Expression of T cell markers in psoriatic skin substitutes. (a) Twenty micrograms of total protein from skin substitutes were analyzed by immunoblot for the presence of CD45 in the epidermis and the dermis of PS^+T and PS^+T+ALA. β-actin was used to control equal loading. One representative immunoblot is shown per protein (N = 3 donors per condition; n = 2 skin substitutes per donor); (b) Indirect immunofluorescence staining was conducted on PS^+T and PS^+T+ALA. The expression of CD3 is shown in red, while the expression of loricrin is shown in green and nuclei were counterstained with DAPI reagent (blue). The arrows show the CD3-labeled cells and the dashed white lines represent the basement membrane. Scale bars: 100 µm; (c) Twenty micrograms of total protein from skin substitutes were analyzed by immunoblot for the presence of ICAM-1 in the epidermis of PS^+T and PS^+T+ALA. β-actin was used to control equal loading. One representative immunoblot is shown per protein (N = 3 donors per condition; n = 2 skin substitutes per donor); (d) Number of T cells having migrated into the epidermis as well as their distance of migration in the epidermis (relative to the basal membrane) in PS^+T and PS^+T+ALA. Student’s t-tests were performed for statistical analyses.
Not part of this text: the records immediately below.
Lemma unlink_good f p f' :
  good f p -> FS.unlink f p = inr f' -> f' = FS.remove f p.
Proof.
  intros Hg. unfold FS.unlink. destruct (FS.locate f p) as [e|q] eqn:E; [discriminate|].
  apply locate_good in E; auto. subst q.
  destruct (FS.find f p) as [[| |tg]|]; congruence.
Qed.

Lemma rmdir_good f p f' :
  good f p -> FS.rmdir f p = inr f' -> f' = FS.remove f p.
Proof.
  intros Hg. unfold FS.rmdir. destruct (FS.locate f p) as [e|q] eqn:E; [discriminate|].
  apply locate_good in E; auto. subst q.
  destruct (FS.find f p) as [[| |tg]|]; try discriminate.
  destruct (FS.has_children f p); congruence.
Qed.

(* ===================================================================== *)
(** ** The loop bodies and the loops *)
(* ===================================================================== *)

Ltac run_monad :=
  cbv beta iota zeta delta
    [delete_file delete_dir try_except bind path_resolve path_unlink path_rmdir
     path_exists path_is_dir path_is_file path_rglob get_fs lift put_fs logger
     ret raise sys_exit console_print when logging_basicConfig].

Ltac step_done :=
  do 2 eexists; split; [reflexivity|]; cbn [fs log console];
  split; [reflexivity|]; split; [eauto|].

Ltac step_cases op w p t :=
  destruct (FS.resolve (fs w) p) as [?e|?rp] eqn:?Er;
  [ step_done; left; split; reflexivity
  | destruct (is_relative_to rp t) eqn:?Hrel; cbn [negb];
    [ destruct (op (fs w) p) as [?e|?f'] eqn:?Eop;
      [ step_done; left; split; reflexivity
      | step_done; right; split; [reflexivity|]; split; [reflexivity|]; eauto ]
    | step_done; left; split; reflexivity ] ].

Lemma delete_file_step t p w :
  exists w' r, delete_file t p w = (inr tt, w')
               /\ step_ok t FS.unlink file_record p w w' r.
Proof. unfold step_ok, file_record. run_monad. step_cases FS.unlink w p t. Qed.

Lemma delete_dir_step t p w :
  exists w' r, delete_dir t p w = (inr tt, w')
               /\ step_ok t FS.rmdir dir_record p w w' r.
Proof. unfold step_ok, dir_record. run_monad. step_cases FS.rmdir w p t. Qed.

Section Loop.
Variable t : path.
Variable op : filesys -> path -> result filesys.
Variable about : path -> record -> Prop.
Variable body : path -> M unit.

Hypothesis body_step : forall p w,
  exists w' r, body p w = (inr tt, w') /\ step_ok t op about p w w' r.
Hypothesis op_good : forall f p f', good f p -> op f p = inr f' -> f' = FS.remove f p.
Significant differences are indicated by asterisks (* p < 0.05; ** p < 0.01; *** p < 0.001). Abbreviations: ALA: alpha-linolenic acid; ICAM-1: Intercellular adhesion molecule; Lori: Loricrin; T: T cells; PS^+T: psoriatic substitutes produced with T cells; PS^+T+ALA: psoriatic substitutes produced with T cells and supplemented with ALA.